YOUR ASSIGNMENT:
Word for word, transcribe the data below from the line with "rewrite buf_add_spec, !buf_writeBEInt_spec" to the line with "(** The sizes", keeping both of those lines.

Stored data
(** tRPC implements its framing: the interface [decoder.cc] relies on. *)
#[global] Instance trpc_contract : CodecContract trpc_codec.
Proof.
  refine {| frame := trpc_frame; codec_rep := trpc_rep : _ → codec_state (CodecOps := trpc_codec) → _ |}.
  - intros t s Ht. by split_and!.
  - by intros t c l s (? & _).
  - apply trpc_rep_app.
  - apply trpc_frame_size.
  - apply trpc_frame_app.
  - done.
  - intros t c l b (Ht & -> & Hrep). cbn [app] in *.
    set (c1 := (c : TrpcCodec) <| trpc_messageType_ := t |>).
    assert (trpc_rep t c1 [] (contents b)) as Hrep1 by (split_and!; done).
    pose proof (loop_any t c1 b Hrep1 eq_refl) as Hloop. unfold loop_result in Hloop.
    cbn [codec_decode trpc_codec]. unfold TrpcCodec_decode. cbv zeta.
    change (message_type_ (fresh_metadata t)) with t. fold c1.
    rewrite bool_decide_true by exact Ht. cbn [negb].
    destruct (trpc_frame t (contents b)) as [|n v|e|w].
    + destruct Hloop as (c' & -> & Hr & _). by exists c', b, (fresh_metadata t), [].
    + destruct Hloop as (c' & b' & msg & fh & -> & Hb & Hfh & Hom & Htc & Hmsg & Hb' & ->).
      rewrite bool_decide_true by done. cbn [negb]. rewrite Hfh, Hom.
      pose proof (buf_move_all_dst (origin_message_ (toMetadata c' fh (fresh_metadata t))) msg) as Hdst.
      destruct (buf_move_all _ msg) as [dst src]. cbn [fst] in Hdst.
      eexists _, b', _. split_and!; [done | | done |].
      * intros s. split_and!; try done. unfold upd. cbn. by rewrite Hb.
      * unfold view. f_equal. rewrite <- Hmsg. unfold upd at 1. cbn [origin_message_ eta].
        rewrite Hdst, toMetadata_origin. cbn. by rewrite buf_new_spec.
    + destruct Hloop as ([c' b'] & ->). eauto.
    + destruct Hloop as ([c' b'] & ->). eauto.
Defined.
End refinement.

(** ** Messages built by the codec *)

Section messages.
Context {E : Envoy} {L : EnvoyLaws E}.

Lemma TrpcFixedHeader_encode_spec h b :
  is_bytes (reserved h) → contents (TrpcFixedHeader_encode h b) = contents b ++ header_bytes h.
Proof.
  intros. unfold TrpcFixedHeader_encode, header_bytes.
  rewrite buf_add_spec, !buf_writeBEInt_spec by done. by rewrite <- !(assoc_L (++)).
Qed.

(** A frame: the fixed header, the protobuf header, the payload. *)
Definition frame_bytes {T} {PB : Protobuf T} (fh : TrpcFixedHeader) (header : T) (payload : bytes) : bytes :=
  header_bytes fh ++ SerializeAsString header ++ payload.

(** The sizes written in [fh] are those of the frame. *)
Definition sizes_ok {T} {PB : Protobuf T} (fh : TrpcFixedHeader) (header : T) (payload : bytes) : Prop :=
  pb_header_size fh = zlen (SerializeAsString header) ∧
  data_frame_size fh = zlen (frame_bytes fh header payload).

...

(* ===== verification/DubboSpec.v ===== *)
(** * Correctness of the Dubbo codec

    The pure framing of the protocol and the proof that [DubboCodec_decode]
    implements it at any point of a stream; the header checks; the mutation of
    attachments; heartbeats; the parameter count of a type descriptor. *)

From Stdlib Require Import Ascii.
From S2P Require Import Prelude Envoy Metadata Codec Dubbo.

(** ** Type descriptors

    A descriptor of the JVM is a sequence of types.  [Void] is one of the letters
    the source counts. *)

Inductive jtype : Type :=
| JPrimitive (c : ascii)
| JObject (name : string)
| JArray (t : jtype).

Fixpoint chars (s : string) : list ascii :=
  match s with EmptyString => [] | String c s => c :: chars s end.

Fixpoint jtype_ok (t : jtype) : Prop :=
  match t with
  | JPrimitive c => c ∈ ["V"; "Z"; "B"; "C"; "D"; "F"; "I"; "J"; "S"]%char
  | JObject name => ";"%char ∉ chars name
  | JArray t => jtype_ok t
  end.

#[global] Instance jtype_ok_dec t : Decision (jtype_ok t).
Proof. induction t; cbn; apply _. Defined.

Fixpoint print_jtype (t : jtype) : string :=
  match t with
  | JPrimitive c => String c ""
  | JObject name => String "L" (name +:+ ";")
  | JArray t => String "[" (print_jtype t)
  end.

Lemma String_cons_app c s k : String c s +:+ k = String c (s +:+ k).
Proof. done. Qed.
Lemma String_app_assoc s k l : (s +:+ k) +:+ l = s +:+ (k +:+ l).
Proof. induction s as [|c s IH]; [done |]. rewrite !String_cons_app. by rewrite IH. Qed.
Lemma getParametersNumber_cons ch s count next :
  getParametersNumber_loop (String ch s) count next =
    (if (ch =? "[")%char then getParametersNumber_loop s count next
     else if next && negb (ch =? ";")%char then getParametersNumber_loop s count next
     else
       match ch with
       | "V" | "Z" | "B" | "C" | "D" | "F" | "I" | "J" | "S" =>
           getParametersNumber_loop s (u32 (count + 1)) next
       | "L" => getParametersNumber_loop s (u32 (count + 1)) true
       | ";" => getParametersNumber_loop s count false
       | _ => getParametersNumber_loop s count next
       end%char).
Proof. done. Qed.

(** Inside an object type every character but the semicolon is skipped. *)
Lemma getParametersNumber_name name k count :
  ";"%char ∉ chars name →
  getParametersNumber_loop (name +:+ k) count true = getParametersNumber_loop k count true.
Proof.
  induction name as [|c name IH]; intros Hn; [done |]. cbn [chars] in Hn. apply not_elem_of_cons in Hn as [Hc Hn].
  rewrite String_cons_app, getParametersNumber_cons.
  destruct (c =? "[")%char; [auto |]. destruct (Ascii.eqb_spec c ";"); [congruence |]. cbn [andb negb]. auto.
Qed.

EXERCISE RESULT:
  rewrite buf_add_spec, !buf_writeBEInt_spec by done. by rewrite <- !(assoc_L (++)).
Qed.

(** A frame: the fixed header, the protobuf header, the payload. *)
Definition frame_bytes {T} {PB : Protobuf T} (fh : TrpcFixedHeader) (header : T) (payload : bytes) : bytes :=
  header_bytes fh ++ SerializeAsString header ++ payload.

(** The sizes written in [fh] are those of the frame. *)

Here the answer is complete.